Ника поставила перед грязной, дурно пахнущей рабыней ведро с водой, бросила куски размочаленных канатных обрезков, служивших здесь вместо половой тряпки, и красноречиво указала на загаженную палубу.
Девушка опасалась, что гантка откажется, сделав вид, будто не понимает, что от неё хотят. Или того хуже, гордо вздёрнет нос, отказавшись работать на врагов. В таком случае придётся прибегать к мерам физического убеждения. Ника заранее решила, что не опустится до побоев. Не к лицу аристократке руки марать, но вот отдать приказ придётся. Ну, а как будет заставлять работать упрямую рабыню Тритин Версат, ей даже думать не хотелось.
Но невольница, молча взяв ведро, исподлобья посмотрела на пассажирку.
Та удивлённо вскинула брови.
- Чего глядишь? Мой!
Пожав костлявыми плечами, гантка что-то прочирикала. Её речь оказалась переполнена мягкими и свистящими звуками.
Вздохнув, девушка, или скорее девочка-подросток, положила канатные обрезки в воду.
Перед тем, как уйти, матрос предупредил:
- Вы поглядывайте за ней, госпожа. Рядом с домом рабы часто бегут.
- Спасибо за предупреждение, - поблагодарила пассажирка, подбросив в печку толстых сучьев.
По лестнице торопливо поднялся Милим со знакомым полотняным мешочком и кувшином для приготовления отвара.
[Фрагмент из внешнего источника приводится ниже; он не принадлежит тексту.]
(** * dspace-statistics-api: the Solr-to-PostgreSQL indexer

    A shallow embedding of [dspace_statistics_api/indexer.py] and the
    properties of its aggregation-and-merge pipeline.

    The script talks to two outside parties: a Solr server, reached with
    [requests.get], and a PostgreSQL table, reached through psycopg2.  The
    Solr server is an oracle from requests to replies; the table is a finite
    map from item ids to rows.  Python exceptions are values of [exn], and a
    computation is a function from the state of the run to a result and a new
    state. *)

From Stdlib Require Import ZArith Lia.
From Equations Require Import Equations.
From stdpp Require Import base strings list gmap pretty.

Local Open Scope Z_scope.
Set Warnings "-register-all".

(** ** Python values, as [json.loads] builds them *)

(** Solr's JSON holds integers only where the script reads numbers, so there
    is no float constructor.  A dict is its list of bindings in insertion
    order; [json.loads] keeps one binding per key, and nothing below relies
    on it.  A string is its UTF-8 bytes. *)
Inductive pyval : Type :=
| PNone
| PBool (b : bool)
| PInt (z : Z)
| PStr (s : string)
| PList (l : list pyval)
| PDict (d : list (string * pyval)).

Inductive exn : Type :=
| TypeError
| KeyError (key : string)
| AttributeError
| ValueError
| ConnectionError
| OverflowError
| ZeroDivisionError
| DatabaseError
| SystemExit (code : Z).

Inductive pyres (A : Type) : Type :=
| Ok (a : A)
| Raise (e : exn).
Arguments Ok {A} a.
Arguments Raise {A} e.

#[global] Instance pyres_ret : MRet pyres := fun A a => Ok a.
#[global] Instance pyres_bind : MBind pyres := fun A B f m =>
  match m with
  | Ok a => f a
  | Raise e => Raise e
  end.

(** [d[key]] on a dict. *)
Fixpoint dict_get (d : list (string * pyval)) (key : string) : option pyval :=
  match d with
  | [] => None
  | (k, v) :: d' => if String.eqb k key then Some v else dict_get d' key
  end.

(** [x[key]] with a string key: a dict raises KeyError on a missing key, any
    other value raises TypeError (not subscriptable, or indices must be
    integers). *)
Definition subscript (x : pyval) (key : string) : pyres pyval :=
  match x with
  | PDict d =>
      match dict_get d key with
      | Some v => Ok v
      | None => Raise (KeyError key)
      end
  | _ => Raise TypeError
  end.

(** [x.items()]: only a dict has the attribute. *)
Definition items (x : pyval) : pyres (list (string * pyval)) :=
  match x with
  | PDict d => Ok d
  | _ => Raise AttributeError
  end.

(** [for core in x]: a dict yields its keys, a list its elements, a string
    its characters; nothing else is iterable. *)
Fixpoint chars (s : string) : list pyval :=
  match s with
  | EmptyString => []
  | String c s' => PStr (String c EmptyString) :: chars s'
  end.

Definition iterate (x : pyval) : pyres (list pyval) :=
  match x with
  | PDict d => Ok (map (fun kv => PStr (fst kv)) d)
  | PList l => Ok l
  | PStr s => Ok (chars s)
  | _ => Raise TypeError
  end.

(** ** [int(a / b)] on Python integers *)

Module Float.

(** A finite binary64 value, [mant * 2 ^ expo]. *)
Record binary64 : Type := B64 { mant : Z; expo : Z }.

(** The integer nearest to [num / den], ties to even, for [den > 0]. *)
Definition round_half_even (num den : Z) : Z :=
  let q := num / den in
  let r := num mod den in
  if 2 * r <? den then q
  else if den <? 2 * r then q + 1
  else if Z.even q then q else q + 1.

(** The exponent of the last place of the quotient [n / d], [n] and [d]
    positive: the one that leaves 53 significant bits, and no less than the
    exponent of the subnormal numbers. *)
Definition ulp_exponent (n d : Z) : Z :=
  let l := Z.log2 n - Z.log2 d in
  let above := if 0 <=? l then d * 2 ^ l <=? n else d <=? n * 2 ^ (- l) in
  Z.max (if above then l - 52 else l - 53) (-1074).

Definition true_divide_pos (n d : Z) : pyres binary64 :=
  let e := ulp_exponent n d in
  if 0 <=? e then
    let m := round_half_even n (d * 2 ^ e) in
    if 2 ^ 1024 <=? m * 2 ^ e then Raise OverflowError else Ok (B64 m e)
  else Ok (B64 (round_half_even (n * 2 ^ (- e)) d) e).

(** [a / b] on two Python integers: CPython rounds the exact quotient to
    the nearest binary64 value, ties to even. *)
Definition true_divide (a b : Z) : pyres binary64 :=
  if b =? 0 then Raise ZeroDivisionError
  else if a =? 0 then Ok (B64 0 0)
  else
    x ← true_divide_pos (Z.abs a) (Z.abs b);
    Ok (B64 (Z.sgn a * Z.sgn b * mant x) (expo x)).

(** [int(x)]: the fraction is dropped. *)
Definition to_int (x : binary64) : Z :=
  if 0 <=? expo x then mant x * 2 ^ expo x
  else Z.quot (mant x) (2 ^ (- expo x)).

End Float.

(** [int(n / per_page)], where [n] came out of the JSON reply: [bool] is a
    subclass of [int] in Python, everything else that is not a number has no
    [/]. *)
Definition int_truediv (n : pyval) (per_page : Z) : pyres Z :=
  match n with
  | PInt z => x ← Float.true_divide z per_page; Ok (Float.to_int x)
  | PBool b => x ← Float.true_divide (if b then 1 else 0) per_page; Ok (Float.to_int x)
  | _ => Raise TypeError
  end.

(** ** The Solr server *)

(** What [requests.get] hands back: the status code, and the body as
    [res.json()] decodes it, or nothing when the body is not JSON. *)
Record response : Type := Response { status_code : Z; body : option pyval }.

Abbreviation params := (list (string * pyval)).

(** The server answers a URL and its query parameters, or does not answer
    and [requests.get] raises.  All requests of one run differ from each
    other, so one function describes every server a run can meet. *)
Abbreviation server := (string -> params -> option response).

Definition json (res : response) : pyres pyval :=
  match body res with
  | Some v => Ok v
  | None => Raise ValueError
  end.

(** ** The [items] table *)

Inductive column : Type := Views | Downloads.

(** [(id UUID PRIMARY KEY, views INT DEFAULT 0, downloads INT DEFAULT 0)] *)
Record row : Type := Row { views : Z; downloads : Z }.

Abbreviation table := (gmap string row).

Definition set_column (c : column) (v : Z) (r : row) : row :=
  match c with
  | Views => Row v (downloads r)
  | Downloads => Row (views r) v
  end.

(** One row of
    [INSERT INTO items(id, c) VALUES (i, v) ON CONFLICT(id) DO UPDATE SET c=excluded.c]:
    a new id gets the value in column [c] and the default in the other, a
    known id gets column [c] overwritten. *)
Definition upsert_row (c : column) (t : table) (iv : string * Z) : table :=
  match t !! iv.1 with
  | Some r => <[iv.1 := set_column c iv.2 r]> t
  | None => <[iv.1 := set_column c iv.2 (Row 0 0)]> t
  end.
Опасения оказались напрасными. И эта девушка, и две другие пленницы, которых заставили помогать рабам Картена ухаживать за больными, выполняли все поручения безупречно, почти не вызывая нареканий. Вечером их вернули в трюм. Капитан счёл опыт вполне удачным, и на следующий день работать заставили уже троих девушек. Тем более, больных прибавилось, а Пуст свалился с сильнейшим жаром.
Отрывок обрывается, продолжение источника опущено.